* AIM OF THE TASK:
Task for the records below: count the lines that contain the word "then" and give only that number.
►
Record PairingStream : Type := MkPairingStream {
  sent : list EventEnvelope;               (* the account's broadcast, oldest first *)
  closed : bool;                           (* its sender is gone *)
  shutdown : bool;
  call : Call;
  task : Task;
  channel : list (option PairingEvent);
  got : list (option PairingEvent);        (* what the client read *)
  client : bool;                           (* the client is there *)
  from : nat;                              (* ghost: how much was sent when the receiver was taken *)
  connects : list nat;                     (* ghost: how much was sent when each connect began *)
  read : list EventEnvelope;               (* ghost: what [recv] gave *)
  lagged : bool;                           (* ghost: whether [recv] ever lost some *)
}.

Definition open_call (sent : list EventEnvelope) (shutdown : bool) : PairingStream :=
  MkPairingStream sent false shutdown Checking NotSpawned [] [] true 0 [] [] false.

Definition set_account (l : list EventEnvelope) (c : bool) (s : PairingStream) : PairingStream :=
  MkPairingStream l c (shutdown s) (call s) (task s) (channel s) (got s) (client s) (from s) (connects s) (read s) (lagged s).
Definition set_shutdown (s : PairingStream) : PairingStream :=
  MkPairingStream (sent s) (closed s) true (call s) (task s) (channel s) (got s) (client s) (from s) (connects s) (read s) (lagged s).
Definition set_call (c : Call) (s : PairingStream) : PairingStream :=
  MkPairingStream (sent s) (closed s) (shutdown s) c (task s) (channel s) (got s) (client s) (from s) (connects s) (read s) (lagged s).
Definition set_task (t : Task) (s : PairingStream) : PairingStream :=
  MkPairingStream (sent s) (closed s) (shutdown s) (call s) t (channel s) (got s) (client s) (from s) (connects s) (read s) (lagged s).
Definition set_channel (l g : list (option PairingEvent)) (s : PairingStream) : PairingStream :=
  MkPairingStream (sent s) (closed s) (shutdown s) (call s) (task s) l g (client s) (from s) (connects s) (read s) (lagged s).
Definition set_client (c : bool) (s : PairingStream) : PairingStream :=
  MkPairingStream (sent s) (closed s) (shutdown s) (call s) (task s) (channel s) (got s) c (from s) (connects s) (read s) (lagged s).
Definition set_read (l : list EventEnvelope) (lost : bool) (s : PairingStream) : PairingStream :=
  MkPairingStream (sent s) (closed s) (shutdown s) (call s) (task s) (channel s) (got s) (client s) (from s) (connects s) l (lagged s || lost).

(** [handle.subscribe()], and the connect, which begins before anything else can run. *)
Definition subscribe_and_connect (s : PairingStream) : PairingStream :=
  let position := length (sent s) in
  MkPairingStream (sent s) (closed s) (shutdown s) (Connecting position) (task s) (channel s) (got s) (client s)
    position (connects s ++ [position]) (read s) (lagged s).

(** One turn of the loop: an envelope that is not of pairing is skipped. *)
Definition received (position : nat) (envelope : EventEnvelope) (s : PairingStream) : PairingStream :=
  set_task (match pairing_of envelope with
            | Some update => Sending (S position) update
            | None => Receiving (S position)
            end) (set_read (read s ++ [envelope]) false s).

(** The call.  The client may hang up before it is answered, at the check or at the connect. *)
Inductive CallStep (stored_pn : WamuxResult bool) : PairingStream -> PairingStream -> Prop :=
| step_paired s :
    call s = Checking -> stored_pn = Ok true -> CallStep stored_pn s (set_call (Refused already_paired) s)
| step_unread s e :
    call s = Checking -> stored_pn = Err e -> CallStep stored_pn s (set_call (Refused e) s)
| step_unpaired s :
    call s = Checking -> stored_pn = Ok false -> CallStep stored_pn s (set_call Subscribing s)
| step_connect s :
    call s = Subscribing -> CallStep stored_pn s (subscribe_and_connect s)
| step_connected s position :
    call s = Connecting position -> CallStep stored_pn s (set_task (Receiving position) (set_call Streaming s))
| step_connect_failed s position e :
    call s = Connecting position -> CallStep stored_pn s (set_call (Refused e) s)
| step_abandoned s :
    call s = Checking \/ (exists position, call s = Connecting position) ->
    CallStep stored_pn s (set_client false (set_call Abandoned s)).

Definition running (t : Task) : bool :=
  match t with
  | Receiving _ | Sending _ _ => true
  | NotSpawned | Over => false
  end.

(** The task: [relay_pairing_events], and the other arms of the select wherever that stands. *)
Inductive TaskStep : PairingStream -> PairingStream -> Prop :=
| step_recv s position envelope :
    task s = Receiving position -> sent s !! position = Some envelope -> TaskStep s (received position envelope s)
| step_lagged s position lost :
    task s = Receiving position -> (0 < lost)%nat -> (position + lost <= length (sent s))%nat ->
    TaskStep s (set_task (Receiving (position + lost)) (set_read (read s) true s))
| step_closed s position :
    task s = Receiving position -> closed s = true -> position = length (sent s) -> TaskStep s (set_task Over s)
| step_send s position update :
    task s = Sending position update -> client s = true -> (length (channel s) < CHANNEL)%nat ->
    TaskStep s (set_task (if pairing_stream_ends update then Over else Receiving position)
                  (set_channel (channel s ++ [update]) (got s) s))
| step_send_refused s position update :
    task s = Sending position update -> client s = false -> TaskStep s (set_task Over s)
| step_cut s :
    running (task s) = true -> client s = false \/ shutdown s = true -> TaskStep s (set_task Over s).

(** The client reads. *)
Inductive ClientStep : PairingStream -> PairingStream -> Prop :=
| step_read s update rest :
    call s = Streaming -> client s = true -> channel s = update :: rest ->
    ClientStep s (set_channel rest (got s ++ [update]) s).

(** What the stream does not decide: the client hanging up, the account's publisher, the daemon. *)
Inductive WorldStep : PairingStream -> PairingStream -> Prop :=
| step_hang_up s : call s = Streaming -> WorldStep s (set_client false s)
| step_publish s envelope : closed s = false -> WorldStep s (set_account (sent s ++ [envelope]) false s)
| step_close s : WorldStep s (set_account (sent s) true s)
| step_shutdown s : WorldStep s (set_shutdown s).

Inductive Step (stored_pn : WamuxResult bool) (s s' : PairingStream) : Prop :=
| by_call (H : CallStep stored_pn s s')
| by_task (H : TaskStep s s')
| by_client (H : ClientStep s s')
| by_world (H : WorldStep s s').

(** Any interleaving, from a call on an account that may have published before. *)
Definition reachable (stored_pn : WamuxResult bool) (s : PairingStream) : Prop :=
  exists before down, rtc (Step stored_pn) (open_call before down) s.

(** What is owed to a client: the pairing updates of what was read, to the first that ends the flow. *)
Fixpoint until_end (updates : list (option PairingEvent)) : list (option PairingEvent) :=
  match updates with
  | [] => []
  | u :: rest => if pairing_stream_ends u then [u] else u :: until_end rest
  end.

Definition updates_of (l : list EventEnvelope) : list (option PairingEvent) := omap pairing_of l.

(** What the client read or has still to read. *)
Definition passed (s : PairingStream) : list (option PairingEvent) := got s ++ channel s.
◄
* EXERCISE OUTPUT:
2